--- WHAT YOU ARE ASKED TO DO ---
Every line below that holds the string "change" should be copied out.

--- DATA SHOWN ---
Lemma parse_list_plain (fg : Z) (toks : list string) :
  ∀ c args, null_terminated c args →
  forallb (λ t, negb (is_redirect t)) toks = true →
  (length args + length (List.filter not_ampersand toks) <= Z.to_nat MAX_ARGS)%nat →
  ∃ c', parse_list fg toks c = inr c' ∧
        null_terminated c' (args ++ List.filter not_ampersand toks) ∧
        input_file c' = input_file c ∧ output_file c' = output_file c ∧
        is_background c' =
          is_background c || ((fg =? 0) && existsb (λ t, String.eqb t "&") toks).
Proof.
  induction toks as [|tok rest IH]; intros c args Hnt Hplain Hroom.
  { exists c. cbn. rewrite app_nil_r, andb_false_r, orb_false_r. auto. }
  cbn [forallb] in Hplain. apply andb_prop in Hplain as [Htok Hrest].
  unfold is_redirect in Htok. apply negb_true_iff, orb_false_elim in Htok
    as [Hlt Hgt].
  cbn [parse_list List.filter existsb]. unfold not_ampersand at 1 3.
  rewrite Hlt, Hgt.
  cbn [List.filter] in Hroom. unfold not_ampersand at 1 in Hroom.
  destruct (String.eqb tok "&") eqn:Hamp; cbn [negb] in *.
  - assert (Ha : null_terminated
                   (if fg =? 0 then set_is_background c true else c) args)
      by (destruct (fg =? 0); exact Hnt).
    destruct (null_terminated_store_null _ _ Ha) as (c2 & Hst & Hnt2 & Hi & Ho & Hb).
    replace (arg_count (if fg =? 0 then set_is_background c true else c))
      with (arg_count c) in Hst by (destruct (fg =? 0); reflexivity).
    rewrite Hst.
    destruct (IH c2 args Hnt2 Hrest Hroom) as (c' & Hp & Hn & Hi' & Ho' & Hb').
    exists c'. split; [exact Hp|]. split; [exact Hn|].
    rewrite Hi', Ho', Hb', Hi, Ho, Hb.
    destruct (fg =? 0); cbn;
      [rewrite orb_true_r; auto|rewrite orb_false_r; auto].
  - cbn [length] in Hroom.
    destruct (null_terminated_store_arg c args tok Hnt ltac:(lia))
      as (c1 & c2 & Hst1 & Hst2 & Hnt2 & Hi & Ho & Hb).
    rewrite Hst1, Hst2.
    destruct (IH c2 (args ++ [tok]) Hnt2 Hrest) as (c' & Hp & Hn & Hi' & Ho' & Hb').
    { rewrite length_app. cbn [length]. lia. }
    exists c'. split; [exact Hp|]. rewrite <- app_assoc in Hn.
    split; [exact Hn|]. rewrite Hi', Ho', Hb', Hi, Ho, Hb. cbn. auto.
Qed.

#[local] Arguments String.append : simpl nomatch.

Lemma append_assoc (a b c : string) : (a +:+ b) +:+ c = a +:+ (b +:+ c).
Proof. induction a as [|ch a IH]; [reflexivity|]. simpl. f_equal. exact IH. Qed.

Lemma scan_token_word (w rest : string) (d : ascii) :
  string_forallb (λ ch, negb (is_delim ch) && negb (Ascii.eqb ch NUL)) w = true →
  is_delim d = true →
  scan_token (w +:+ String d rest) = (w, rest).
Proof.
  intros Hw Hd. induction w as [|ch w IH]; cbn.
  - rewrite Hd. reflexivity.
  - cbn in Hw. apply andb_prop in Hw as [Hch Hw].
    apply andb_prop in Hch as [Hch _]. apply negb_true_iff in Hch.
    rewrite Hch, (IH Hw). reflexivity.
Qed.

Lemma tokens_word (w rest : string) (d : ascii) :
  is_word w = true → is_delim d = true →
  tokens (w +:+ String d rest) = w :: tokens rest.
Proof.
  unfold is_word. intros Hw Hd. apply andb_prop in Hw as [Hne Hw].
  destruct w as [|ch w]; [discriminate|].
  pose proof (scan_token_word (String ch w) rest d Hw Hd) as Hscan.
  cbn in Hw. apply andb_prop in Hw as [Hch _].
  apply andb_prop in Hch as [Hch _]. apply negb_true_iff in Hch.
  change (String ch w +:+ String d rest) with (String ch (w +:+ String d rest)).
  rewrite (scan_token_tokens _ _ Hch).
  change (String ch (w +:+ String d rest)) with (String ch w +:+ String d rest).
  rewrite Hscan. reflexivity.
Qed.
* * *
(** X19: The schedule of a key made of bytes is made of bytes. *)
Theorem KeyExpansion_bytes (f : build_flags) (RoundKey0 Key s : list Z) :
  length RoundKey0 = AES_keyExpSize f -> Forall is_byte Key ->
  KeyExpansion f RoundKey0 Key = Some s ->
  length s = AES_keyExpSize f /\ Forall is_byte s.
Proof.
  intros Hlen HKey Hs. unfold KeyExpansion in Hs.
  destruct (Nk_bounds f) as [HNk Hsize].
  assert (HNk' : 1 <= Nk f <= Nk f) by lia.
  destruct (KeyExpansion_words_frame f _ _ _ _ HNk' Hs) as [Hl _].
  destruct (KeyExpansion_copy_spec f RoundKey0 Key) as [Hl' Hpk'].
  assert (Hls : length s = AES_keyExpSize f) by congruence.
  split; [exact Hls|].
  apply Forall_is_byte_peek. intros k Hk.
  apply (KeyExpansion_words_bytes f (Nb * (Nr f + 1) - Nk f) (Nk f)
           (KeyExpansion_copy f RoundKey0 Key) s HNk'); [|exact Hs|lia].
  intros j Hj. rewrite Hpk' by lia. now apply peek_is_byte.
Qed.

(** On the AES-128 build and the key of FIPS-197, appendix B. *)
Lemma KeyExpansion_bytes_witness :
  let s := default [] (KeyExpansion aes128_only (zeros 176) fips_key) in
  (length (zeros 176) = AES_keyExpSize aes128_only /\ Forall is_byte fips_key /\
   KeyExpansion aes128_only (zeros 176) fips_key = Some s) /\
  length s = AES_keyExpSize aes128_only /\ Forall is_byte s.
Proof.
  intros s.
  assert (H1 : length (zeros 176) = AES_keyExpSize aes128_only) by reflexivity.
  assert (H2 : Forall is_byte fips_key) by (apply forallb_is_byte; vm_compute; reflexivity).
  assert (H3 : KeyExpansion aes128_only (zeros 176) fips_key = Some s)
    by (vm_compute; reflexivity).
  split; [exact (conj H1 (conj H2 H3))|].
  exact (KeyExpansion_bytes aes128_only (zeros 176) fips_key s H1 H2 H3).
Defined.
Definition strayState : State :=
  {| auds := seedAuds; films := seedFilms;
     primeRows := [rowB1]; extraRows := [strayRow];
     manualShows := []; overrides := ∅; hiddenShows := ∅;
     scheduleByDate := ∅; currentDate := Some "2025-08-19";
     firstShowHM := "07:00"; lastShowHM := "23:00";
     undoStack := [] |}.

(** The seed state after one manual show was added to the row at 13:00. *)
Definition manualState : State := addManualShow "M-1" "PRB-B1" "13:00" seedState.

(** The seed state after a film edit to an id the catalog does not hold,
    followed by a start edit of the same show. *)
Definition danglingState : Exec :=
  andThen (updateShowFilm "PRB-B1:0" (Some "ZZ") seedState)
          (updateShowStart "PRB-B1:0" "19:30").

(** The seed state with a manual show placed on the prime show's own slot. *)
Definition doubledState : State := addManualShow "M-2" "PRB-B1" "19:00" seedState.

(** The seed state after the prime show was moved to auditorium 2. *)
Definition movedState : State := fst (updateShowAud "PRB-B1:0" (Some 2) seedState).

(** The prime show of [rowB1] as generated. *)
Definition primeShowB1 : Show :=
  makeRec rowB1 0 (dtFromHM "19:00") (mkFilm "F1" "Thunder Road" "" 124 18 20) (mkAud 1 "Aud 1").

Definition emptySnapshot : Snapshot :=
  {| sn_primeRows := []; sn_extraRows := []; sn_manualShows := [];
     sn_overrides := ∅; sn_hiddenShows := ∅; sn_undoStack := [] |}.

--- TASK SOLUTION ---
  change (String ch w +:+ String d rest) with (String ch (w +:+ String d rest)).
  change (String ch (w +:+ String d rest)) with (String ch w +:+ String d rest).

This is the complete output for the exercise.